* WHAT NEEDS TO BE DONE: For the entries below, count the lines that contain the word "repeat" and reply with that number only.

* DATASET:
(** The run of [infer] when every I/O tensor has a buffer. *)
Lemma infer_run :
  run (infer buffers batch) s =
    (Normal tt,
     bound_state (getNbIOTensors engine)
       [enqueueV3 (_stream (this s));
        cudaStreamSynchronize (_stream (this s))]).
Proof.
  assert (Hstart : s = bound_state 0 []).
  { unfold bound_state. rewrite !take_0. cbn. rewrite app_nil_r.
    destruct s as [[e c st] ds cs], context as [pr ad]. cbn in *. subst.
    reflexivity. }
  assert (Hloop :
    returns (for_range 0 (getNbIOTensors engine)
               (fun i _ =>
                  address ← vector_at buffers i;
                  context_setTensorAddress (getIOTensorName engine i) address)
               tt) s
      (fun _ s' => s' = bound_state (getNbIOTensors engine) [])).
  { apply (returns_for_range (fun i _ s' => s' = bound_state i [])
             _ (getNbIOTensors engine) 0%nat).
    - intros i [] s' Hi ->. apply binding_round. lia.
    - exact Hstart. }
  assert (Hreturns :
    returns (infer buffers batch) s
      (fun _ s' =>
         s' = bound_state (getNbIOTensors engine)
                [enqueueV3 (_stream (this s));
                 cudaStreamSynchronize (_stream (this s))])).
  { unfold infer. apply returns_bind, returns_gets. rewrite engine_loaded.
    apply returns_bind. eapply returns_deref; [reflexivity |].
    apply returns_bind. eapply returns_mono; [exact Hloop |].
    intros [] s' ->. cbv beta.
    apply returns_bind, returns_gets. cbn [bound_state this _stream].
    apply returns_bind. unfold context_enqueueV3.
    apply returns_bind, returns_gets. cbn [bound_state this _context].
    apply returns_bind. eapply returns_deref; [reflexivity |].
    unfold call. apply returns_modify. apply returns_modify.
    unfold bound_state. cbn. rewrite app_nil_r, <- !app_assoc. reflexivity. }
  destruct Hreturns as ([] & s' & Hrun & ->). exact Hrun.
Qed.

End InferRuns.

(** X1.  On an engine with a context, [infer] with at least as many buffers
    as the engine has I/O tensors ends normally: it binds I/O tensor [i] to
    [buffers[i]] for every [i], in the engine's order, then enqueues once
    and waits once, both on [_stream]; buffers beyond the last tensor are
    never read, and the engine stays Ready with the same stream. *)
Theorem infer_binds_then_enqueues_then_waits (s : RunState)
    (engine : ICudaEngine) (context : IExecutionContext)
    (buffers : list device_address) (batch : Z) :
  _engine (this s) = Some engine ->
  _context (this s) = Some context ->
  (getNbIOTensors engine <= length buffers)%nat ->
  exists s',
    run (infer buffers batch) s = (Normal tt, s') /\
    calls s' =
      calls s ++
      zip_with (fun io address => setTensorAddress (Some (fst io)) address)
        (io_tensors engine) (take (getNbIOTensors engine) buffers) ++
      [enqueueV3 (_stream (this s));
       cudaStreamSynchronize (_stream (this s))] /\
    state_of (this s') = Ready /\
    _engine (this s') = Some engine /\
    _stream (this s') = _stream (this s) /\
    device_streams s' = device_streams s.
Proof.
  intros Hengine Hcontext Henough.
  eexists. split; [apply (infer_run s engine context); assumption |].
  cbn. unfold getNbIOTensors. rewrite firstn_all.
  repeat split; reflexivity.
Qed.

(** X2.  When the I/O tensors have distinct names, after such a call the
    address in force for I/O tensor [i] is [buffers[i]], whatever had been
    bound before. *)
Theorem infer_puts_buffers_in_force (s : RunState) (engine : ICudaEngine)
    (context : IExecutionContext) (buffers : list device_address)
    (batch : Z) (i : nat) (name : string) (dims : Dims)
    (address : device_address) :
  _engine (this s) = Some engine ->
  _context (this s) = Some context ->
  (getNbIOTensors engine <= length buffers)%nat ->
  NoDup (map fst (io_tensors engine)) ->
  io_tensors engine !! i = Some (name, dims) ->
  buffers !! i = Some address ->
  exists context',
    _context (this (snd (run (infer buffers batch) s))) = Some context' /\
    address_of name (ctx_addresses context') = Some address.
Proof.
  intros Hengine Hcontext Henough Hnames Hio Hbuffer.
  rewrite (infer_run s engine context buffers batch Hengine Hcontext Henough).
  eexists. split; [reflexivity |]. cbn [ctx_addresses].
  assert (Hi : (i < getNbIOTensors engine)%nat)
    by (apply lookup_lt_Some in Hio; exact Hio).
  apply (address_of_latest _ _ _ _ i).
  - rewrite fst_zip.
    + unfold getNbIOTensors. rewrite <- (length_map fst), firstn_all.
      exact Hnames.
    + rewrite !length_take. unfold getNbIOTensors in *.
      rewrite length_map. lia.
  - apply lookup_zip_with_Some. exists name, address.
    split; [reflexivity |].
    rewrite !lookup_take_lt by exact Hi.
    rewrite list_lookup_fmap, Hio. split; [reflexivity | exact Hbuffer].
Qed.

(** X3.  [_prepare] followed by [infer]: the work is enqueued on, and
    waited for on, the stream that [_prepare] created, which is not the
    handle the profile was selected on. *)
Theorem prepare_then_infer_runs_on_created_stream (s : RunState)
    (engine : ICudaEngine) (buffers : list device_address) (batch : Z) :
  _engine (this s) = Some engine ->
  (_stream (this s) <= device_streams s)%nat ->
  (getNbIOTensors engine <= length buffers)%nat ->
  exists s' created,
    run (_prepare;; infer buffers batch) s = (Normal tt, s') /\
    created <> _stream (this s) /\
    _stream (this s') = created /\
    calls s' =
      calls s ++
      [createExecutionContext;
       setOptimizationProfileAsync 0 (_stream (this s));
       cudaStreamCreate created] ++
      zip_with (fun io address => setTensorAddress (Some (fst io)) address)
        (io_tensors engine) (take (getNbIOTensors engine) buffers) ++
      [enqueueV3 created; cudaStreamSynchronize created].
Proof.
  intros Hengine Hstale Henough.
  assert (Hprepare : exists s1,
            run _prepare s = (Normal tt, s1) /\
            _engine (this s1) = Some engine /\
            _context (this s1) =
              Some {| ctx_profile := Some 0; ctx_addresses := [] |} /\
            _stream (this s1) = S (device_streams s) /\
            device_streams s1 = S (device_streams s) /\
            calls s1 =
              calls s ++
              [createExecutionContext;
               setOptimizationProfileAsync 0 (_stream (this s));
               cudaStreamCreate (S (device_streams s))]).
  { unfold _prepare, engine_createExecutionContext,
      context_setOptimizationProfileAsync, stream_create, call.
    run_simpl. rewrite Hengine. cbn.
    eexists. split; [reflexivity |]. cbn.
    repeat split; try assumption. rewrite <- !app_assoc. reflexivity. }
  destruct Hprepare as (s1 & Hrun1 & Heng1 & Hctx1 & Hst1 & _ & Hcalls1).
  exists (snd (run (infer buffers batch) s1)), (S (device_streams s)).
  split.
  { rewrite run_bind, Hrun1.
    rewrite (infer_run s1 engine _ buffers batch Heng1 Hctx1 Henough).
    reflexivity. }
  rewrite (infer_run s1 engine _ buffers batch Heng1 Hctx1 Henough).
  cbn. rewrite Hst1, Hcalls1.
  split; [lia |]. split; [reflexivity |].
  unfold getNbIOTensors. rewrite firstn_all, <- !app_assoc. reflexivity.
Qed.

* SOLUTION FOR THIS EXERCISE: 2